L’attuale situazione economica peggiora di giorno in giorno. Certe aziende, con la scusa di non alzare i prezzi, riducono il contenuto dei prodotti nelle confezioni. Una furbata che dovrebbe essere sanzionata severamente. Il nuovo governo dovrà intervenire senza ulteriori indugi. Il tunnel si fa sempre più lungo.
Roma – Siamo al collasso, per chi non l’avesse capito. Il protrarsi dell’aumento dei prezzi ci sta conducendo sull’orlo di una nuova crisi sociale e tale evento nefasto si registra dalla asimmetria con cui l’impatto degli aumenti colpisce i bilanci delle famiglie. I ceti più esposti e deboli stanno già tirando la cinghia, con le preoccupazioni e l’angoscia che gli togli tolgono il sonno. Ma alla porta bussa anche una nuova crisi economica che sarà peggiore di quella pandemica che sembrava superata con una seppur difficile ma tangibile ripartenza. In pratica l’aumento dei prezzi sta costringendo più di 6 italiani su 10 a ridurre i consumi di energia elettrica, il 57% quelli relativi allo shopping, il 56% i consumi di gas e il 54% le spese per attività culturali e di svago. Per non parlare di quelli che hanno ridotto anche il peso della borsa della spesa.
Una tendenza destinata a proseguire e in alcuni casi addirittura ad accentuarsi, almeno nell’immediato futuro, con la maggioranza degli italiani costretti a ridurre o evitare i consumi di luce e riscaldamento. In buona sostanza l’inflazione è una tassa che impatta in modo più pesante sui ceti più deboli. Nel ceto popolare il trend attuale è destinato a continuare nel tempo e se non si pone rimedio sarà una escalation di impoverimento, che farà saltare trasversalmente tutte le categorie sociali, anche quelle che riescono ancora a tenere in equilibrio la borsa familiare.
Ci saranno persino voci che comporteranno, presumibilmente, una contrazione della spesa, come per prodotti di elettronica che si sono sempre contraddistinti per l’interesse suscitato tra gli utenti. Ma adrano giù anche i prodotti di bellezza, scarpe, benzina e gasolio. Da alcuni report si osserva che la spesa alimentare, i salumi e la carne già guidano la classifica delle percentuali di chi dovrà rinunciarvi o ridurne il consumo, seguiti da pesce, formaggi e surgelati. Insomma, occorrono politiche pubbliche di emergenza coraggiose, perché il rischio è quello di un pericoloso avvitamento economico e sociale.
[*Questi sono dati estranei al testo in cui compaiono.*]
Lemma send_signed {P : Type} {A : Aead} (MasterKey : string) (marshal : P -> option string)
    (hmacHex : string -> string -> string) (newRequest : string -> bool)
    (http : HttpRequest -> option Z) (url stored secret : string) (p : P) (body : string) :
  marshal p = Some body -> newRequest url = true ->
  (if bool_decide (stored = ""%string) then Ret (Some ""%string) else Decrypt MasterKey stored)
  = Ret (Some secret) ->
  exists err req, Send MasterKey marshal hmacHex newRequest http url stored p = Ret (err, Some req)
  /\ hqUrl req = url /\ hqBody req = body
  /\ ("X-Webhook-Signature", "sha256=" +:+ hmacHex secret body)%string ∈ hqHeaders req
  /\ (err = None <-> exists code, http req = Some code /\ 200 <= code < 300).
Proof.
  intros Hm Hn Hs. unfold Send. rewrite Hm, Hs. cbn [goBind]. rewrite Hn. cbn [negb].
  destruct (http _) as [code|] eqn:Eh.
  - eexists _, _. split; [reflexivity|]. cbn [hqUrl hqBody hqHeaders]. split; [done|]. split; [done|].
    split; [right; left|]. rewrite Eh. destruct (_ || _) eqn:E; split.
    + done.
    + intros (c & [= <-] & Hc). lia.
    + intros _. exists code. split; [done|lia].
    + done.
  - eexists _, _. split; [reflexivity|]. cbn [hqUrl hqBody hqHeaders]. split; [done|]. split; [done|].
    split; [right; left|]. rewrite Eh. split; [done|]. by intros (c & ? & _).
Qed.

(** ** Properties *)

(** The detached context does not cut retries short.  For a back-off configured between -10^9 and 10^5 seconds,
    if every attempt (the lateness of its timer and its request) takes less than the six
    seconds counted for it, the budget outlives all attempts: the delivery is never
    cancelled; it stops at the first attempt that succeeds, and fails only after all of
    them, at most eleven, have failed. *)
Theorem retry_budget_suffices (maxRetries backoffSeconds : Z) (world : nat -> Attempt) (now : instant) :
  let ws := NewWebhookSender maxRetries backoffSeconds in
  backoffSeconds <= 10 ^ 5 ->
  - 10 ^ 9 <= backoffSeconds ->
  (forall k, (k < attempts ws)%nat -> prompt (world k)) ->
  let '(o, started, end_) := sendWithRetry ws world now in
  (o, started) = match firstOk world (attempts ws) 0 with
                 | Some k => (Delivered, S k)
                 | None => (Failed, attempts ws)
                 end
  /\ now <= end_ <= now + retryBudget ws
  /\ (1 <= attempts ws <= 11)%nat.
Proof.
  intros ws Hb Hlow Hp.
  pose proof (sender_retries maxRetries backoffSeconds) as Hr. fold ws in Hr.
  assert (Hs : smallBackoff ws).
  { split; [done|]. split; [apply sender_backoff|]. unfold ws, NewWebhookSender. cbn [wsBackoff].
    rewrite wrap64_id by (unfold second; lia). destruct (_ <=? 0); unfold second; lia. }
  assert (Hn : (1 <= attempts ws <= 11)%nat) by (unfold attempts; lia).
  unfold sendWithRetry, retryBudget.
  rewrite (budget_exact ws) by (done || (unfold second; lia)).
  pose proof (retry_within ws world (now + (0 + exactFrom ws (attempts ws) 0)) (attempts ws) 0 now Hs
    ltac:(lia) ltac:(intros k Hk; apply Hp; lia) ltac:(lia)) as Hw.
  destruct (retryFrom _ _ _ _ _ _) as [[o started] end_]. destruct Hw as [Ho He].
  split; [|split; [lia|done]]. rewrite Ho. done.
Qed.

Lemma retry_budget_suffices_witness :
  let ws := NewWebhookSender 3 2 in
  let world := fun k => mkAttempt 10 (5 * second) (k =? 2)%nat in
  let '(o, started, end_) := sendWithRetry ws world 100 in
  (o, started) = match firstOk world (attempts ws) 0 with
                 | Some k => (Delivered, S k)
                 | None => (Failed, attempts ws)
                 end
  /\ 100 <= end_ <= 100 + retryBudget ws
  /\ (1 <= attempts ws <= 11)%nat.
Proof.
  apply (retry_budget_suffices 3 2 (fun k => mkAttempt 10 (5 * second) (k =? 2)%nat) 100); [lia|lia|].
  intros k _. unfold prompt, second. cbn. lia.
Defined.
(* ===== verification/MediaStore.v ===== *)
(** * Stored media ([pkg/storage/local.go], [internal/whatsapp/media_downloader.go])

    The local file store, the keys that the downloader of received media makes for it, and
    the public route that serves the files ([internal/handler/storage/storage_handler.go]).

    What the system answers to a call is an argument of the operation; the files are a map
    from cleaned paths.  [stored_media_safe]: what the downloader stores stays below the
    directory of the store and is served as it was; [served_outside]: the route serves files
    outside of it; [cleanup_exact], [media_swept_when_due]: the sweep. *)

From Stdlib Require Import ZArith Ascii String.
From stdpp Require Import strings numbers gmap list.
From S2P Require Import Prelude GoLang JsString GoStrings Paths.
#[local] Set Default Proof Using "Type".

Open Scope string_scope.

(** ** The keys of received media *)

Definition byteIn (lo hi : N) (a : ascii) : bool := (lo <=? N_of_ascii a)%N && (N_of_ascii a <=? hi)%N.
Definition tailByte (a : ascii) : bool := byteIn 128 191 a.

(** How many bytes after the first one belong to the rune that starts here; what is no
    rune is one byte. *)
Definition runeTail (a : ascii) (r : string) : nat :=
  match r with
  | String b r' =>
      let two := match r' with String c _ => tailByte c | _ => false end in
      let three := match r' with
                   | String c (String d _) => tailByte c && tailByte d | _ => false end in
      if byteIn 194 223 a then (if tailByte b then 1 else 0)
      else if byteIn 224 239 a then
        (if (if byteIn 224 224 a then byteIn 160 191 b
             else if byteIn 237 237 a then byteIn 128 159 b else tailByte b) && two
         then 2 else 0)
      else if byteIn 240 244 a then
        (if (if byteIn 240 240 a then byteIn 144 191 b
             else if byteIn 244 244 a then byteIn 128 143 b else tailByte b) && three
         then 3 else 0)
      else 0
  | EmptyString => 0
  end.

(** [strings.Map] of a function that keeps some ASCII characters and makes [_] of every
    other rune. *)
Fixpoint keepRunes (keep : ascii -> bool) (skip : nat) (s : string) : string :=
  match s with
  | EmptyString => ""
  | String a r =>
      match skip with
      | S n => keepRunes keep n r
      | O =>
          if byteIn 0 127 a then String (if keep a then a else "_") (keepRunes keep 0 r)
          else String "_" (keepRunes keep (runeTail a r) r)
      end
  end.

Definition isDigit (a : ascii) : bool := byteIn 48 57 a.
Definition isLetter (a : ascii) : bool := byteIn 97 122 a || byteIn 65 90 a.

Definition phoneChar (a : ascii) : bool := isDigit a || Ascii.eqb a "+".
Definition extChar (a : ascii) : bool := Ascii.eqb a "." || isLetter a || isDigit a.

(** [generateStorageKey], at a time and with a fresh identifier. *)
Definition generateStorageKey (prefix phoneNumber ext year month uuid : string) : string :=
  Join [prefix; keepRunes phoneChar 0 (trimSpace phoneNumber); year; month;
        uuid +:+ keepRunes extChar 0 ext].

Inductive MediaKind := Image | Video | Audio | Document | Sticker | Other.

Definition allowedMime : list (string * string) :=
  [("image/jpeg", ".jpg"); ("image/jpg", ".jpg"); ("image/png", ".png"); ("image/gif", ".gif");
   ("image/webp", ".webp"); ("video/mp4", ".mp4"); ("video/3gpp", ".3gp");
   ("audio/mpeg", ".mp3"); ("audio/mp3", ".mp3"); ("audio/aac", ".aac"); ("audio/ogg", ".ogg");
   ("application/pdf", ".pdf"); ("text/plain", ".txt")].

Definition lookupMime (m : string) : option string :=
  snd <$> List.find (fun p => String.eqb p.1 m) allowedMime.

(** [getExtension]; [mime] is empty when the message names no type. *)
Definition getExtension (kind : MediaKind) (mime : string) : option string :=
  match mime with
  | "" => Some match kind with
               | Image => ".jpg" | Video => ".mp4" | Audio => ".mp3" | Document => ".pdf"
               | Sticker => ".webp" | Other => ".bin"
               end
  | _ => lookupMime mime
  end.

(** ** The store *)

Record File := mkFile { fl_content : list Byte.byte; fl_modTime : instant }.

Record LocalStorage := mkStore {
  ls_path : string;
  ls_baseURL : string;
  ls_retentionDays : Z;
  ls_healthy : bool;
  ls_files : gmap string File;
}.

Definition withFiles (files : gmap string File) (s : LocalStorage) : LocalStorage := {|
  ls_path := ls_path s; ls_baseURL := ls_baseURL s; ls_retentionDays := ls_retentionDays s;
  ls_healthy := ls_healthy s; ls_files := files |}.

Definition getFullPath (s : LocalStorage) (bucket key : string) : string :=
  match bucket with
  | "" => Join [ls_path s; key]
  | _ => Join [ls_path s; bucket; key]
  end.

(** What the system answers to the calls of an upload: the directory or the file cannot be
    made, the copy stops half-way, or all goes well. *)
Inductive written := NotCreated | Broken | Written.

(** [UploadFile]: the store, and the key or no key. *)
Definition UploadFile (os : written) (now : instant) (bucket key : string)
    (content : list Byte.byte) (s : LocalStorage) : LocalStorage * option string :=
  if negb (ls_healthy s) then (s, None)
  else
    let p := getFullPath s bucket key in
    match os with
    | NotCreated => (s, None)
    | Broken => (withFiles (delete p (ls_files s)) s, None)
    | Written => (withFiles (<[p := mkFile content now]> (ls_files s)) s, Some key)
    end.

(** [strings.TrimSuffix] of a slash. *)
Definition trimSlash (s : string) : string :=
  match list_ascii_of_string s with
  | [] => ""
  | l => if Ascii.eqb (List.last l "/"%char) slash
         then string_of_list_ascii (removelast l) else s
  end.

Definition GetPublicURL (s : LocalStorage) (bucket key : string) : string :=
  match ls_baseURL s with "" => key | u => trimSlash u +:+ "/" +:+ key end.

Definition contentTypeOf `{UnicodeLower} (ext : string) : string :=
  let ext := ToLower ext in
  if String.eqb ext ".jpg" || String.eqb ext ".jpeg" then "image/jpeg"
  else if String.eqb ext ".png" then "image/png"
  else if String.eqb ext ".gif" then "image/gif"
  else if String.eqb ext ".webp" then "image/webp"
  else if String.eqb ext ".pdf" then "application/pdf"
  else if String.eqb ext ".txt" || String.eqb ext ".md" then "text/plain; charset=utf-8"
  else if String.eqb ext ".json" then "application/json"
  else "application/octet-stream".

Definition GetFile `{UnicodeLower} (s : LocalStorage) (bucket key : string) : option (File * string) :=
  if negb (ls_healthy s) then None
  else (fun f => (f, contentTypeOf (Ext key))) <$> ls_files s !! getFullPath s bucket key.

(** [DeleteFile] of a file that the system lets go. *)
Definition DeleteFile (s : LocalStorage) (bucket key : string) : LocalStorage * bool :=
  if negb (ls_healthy s) then (s, false)
  else
    let p := getFullPath s bucket key in
    match ls_files s !! p with
    | Some _ => (withFiles (delete p (ls_files s)) s, true)
    | None => (s, false)
    end.

(** Whether a walk that starts at a directory comes by a path. *)
Definition under (dir p : string) : bool :=
  Bool.eqb (isRooted dir) (isRooted p)
  && bool_decide (take (List.length (elements dir)) (elements p) = elements dir).

(** [performCleanup], when the system lets every file go: [cutoff] is the present less the
    days of retention; the files whose names start with a dot stay. *)
Definition expired (dir : string) (cutoff : instant) (p : string) (f : File) : bool :=
  under dir p && negb (hasPrefix "." (Base p)) && (fl_modTime f <? cutoff)%Z.

Definition performCleanup (cutoff : instant) (s : LocalStorage) : LocalStorage :=
  if (ls_retentionDays s <=? 0)%Z then s
  else withFiles
         (filter (fun pf => expired (ls_path s) cutoff pf.1 pf.2 = false) (ls_files s)) s.

(** ** The downloader *)

Record MediaConfig := mkMediaConfig {
  mc_enabled : bool;
  mc_maxBytes : Z;
  mc_prefix : string;
}.

(** A received message: its kind, and its type when it is of the four that carry one. *)
Record Media := mkMedia { md_kind : MediaKind; md_mime : string }.

Inductive stored := Skipped | Refused | Stored (url key : string).

(** [DownloadAndStoreMedia] with the local store; [client] says whether there is a client,
    and what its download gives. *)
Definition DownloadAndStoreMedia (cfg : MediaConfig) (client : option (option (list Byte.byte)))
    (os : written) (now : instant) (year month uuid phoneNumber : string) (m : Media)
    (s : LocalStorage) : LocalStorage * stored :=
  if negb (mc_enabled cfg) then (s, Skipped)
  else match client with
  | Some (Some content) =>
      if (mc_maxBytes cfg <? Z.of_nat (List.length content))%Z then (s, Refused)
      else match getExtension (md_kind m) (md_mime m) with
      | None => (s, Refused)
      | Some ext =>
          let key := generateStorageKey (mc_prefix cfg) phoneNumber ext year month uuid in
          match UploadFile os now "" key content s with
          | (s', Some _) => (s', Stored (GetPublicURL s' "" key) key)
          | (s', None) => (s', Refused)
          end
      end
  | _ => (s, Refused)
  end.

(** ** Serving *)

Inductive reply := BadRequest | NotFound | Sent (f : File) (contentType : string).

(** [StorageHandler.GetFile] of a path that is no directory; [key] is what the path of the request has after the route's
    own, as it was sent. *)
Definition serveFile `{UnicodeLower} (s : LocalStorage) (key : string) : reply :=
  match key with
  | "" => BadRequest
  | _ => match GetFile s "" key with Some (f, t) => Sent f t | None => NotFound end
  end.

#[local] Open Scope list_scope.

(** ** Lemmas: keys *)

Lemma keepRunes_chars keep k s c :
  hasChar c (keepRunes keep k s) = true -> keep c = true \/ c = "_"%char.
Proof.
  rewrite hasChar_elem. revert k. induction s as [|a s IH]; intros k; cbn.
  { by intros ?%elem_of_nil. }
  destruct k as [|k]; [|apply IH].
  destruct (byteIn 0 127 a); cbn; intros [->|H]%elem_of_cons; eauto.
  destruct (keep a) eqn:E; auto.
Qed.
Peraltro sono tante le famiglie che con magistrale sapienza riescono a risparmiare con alcune strategie di acquisto, tipico dei nostri avi costretti dalle varie emergenze che si sono succedute in alcuni anni di tensione sociale e di insicurezza. Infatti molte persone hanno dichiarato di aver ridotto l’acquisto di prodotti superflui e di comprare soprattutto i prodotti in promozione, mentre nel frattempo si limitano al lumicino gli sprechi di cibo. Una strategia che si sta adottando, per chi ancora se lo può permettere, è quella di fare maggiori scorte di prodotti scontati, ovvero di cercare quelli più convenienti, anche se non abitualmente consumati.
Come si vede la cinghia comincia a non avere più fori per mantenere alta la dignità di una famiglia, per non parlare delle piccole e medie imprese, dei lavoratori autonomi che ormai sono costretti a delle scelte radicali per non coinvolgere quel patrimonio, a volte solo immobiliare, realizzato con tanti sforzi e sacrifici. Si consideri che molte aziende alimentari pur di non aumentare il costo dei prodotti hanno deciso di ridurre la quantità di quanto normalmente è contenuto in una confezione. Insomma una furbata che serve solo a prenderci tutti in giro.
Anche il rincaro record del prezzo del gas raggiunto ad agosto, a causa dei tagli delle forniture dalla Russia, ci iforma che la resilienza dell’industria è alle corde. Pertanto questo scenario vira al ribasso, peggiorato da un’inflazione record che erode il reddito delle famiglie e minaccia i consumi. Peraltro alcuni esperti affermano che la Bce ha risposto a prezzi elevati, con l’euro debole, alzando i tassi, che determineranno quindi un ulteriore impulso recessivo.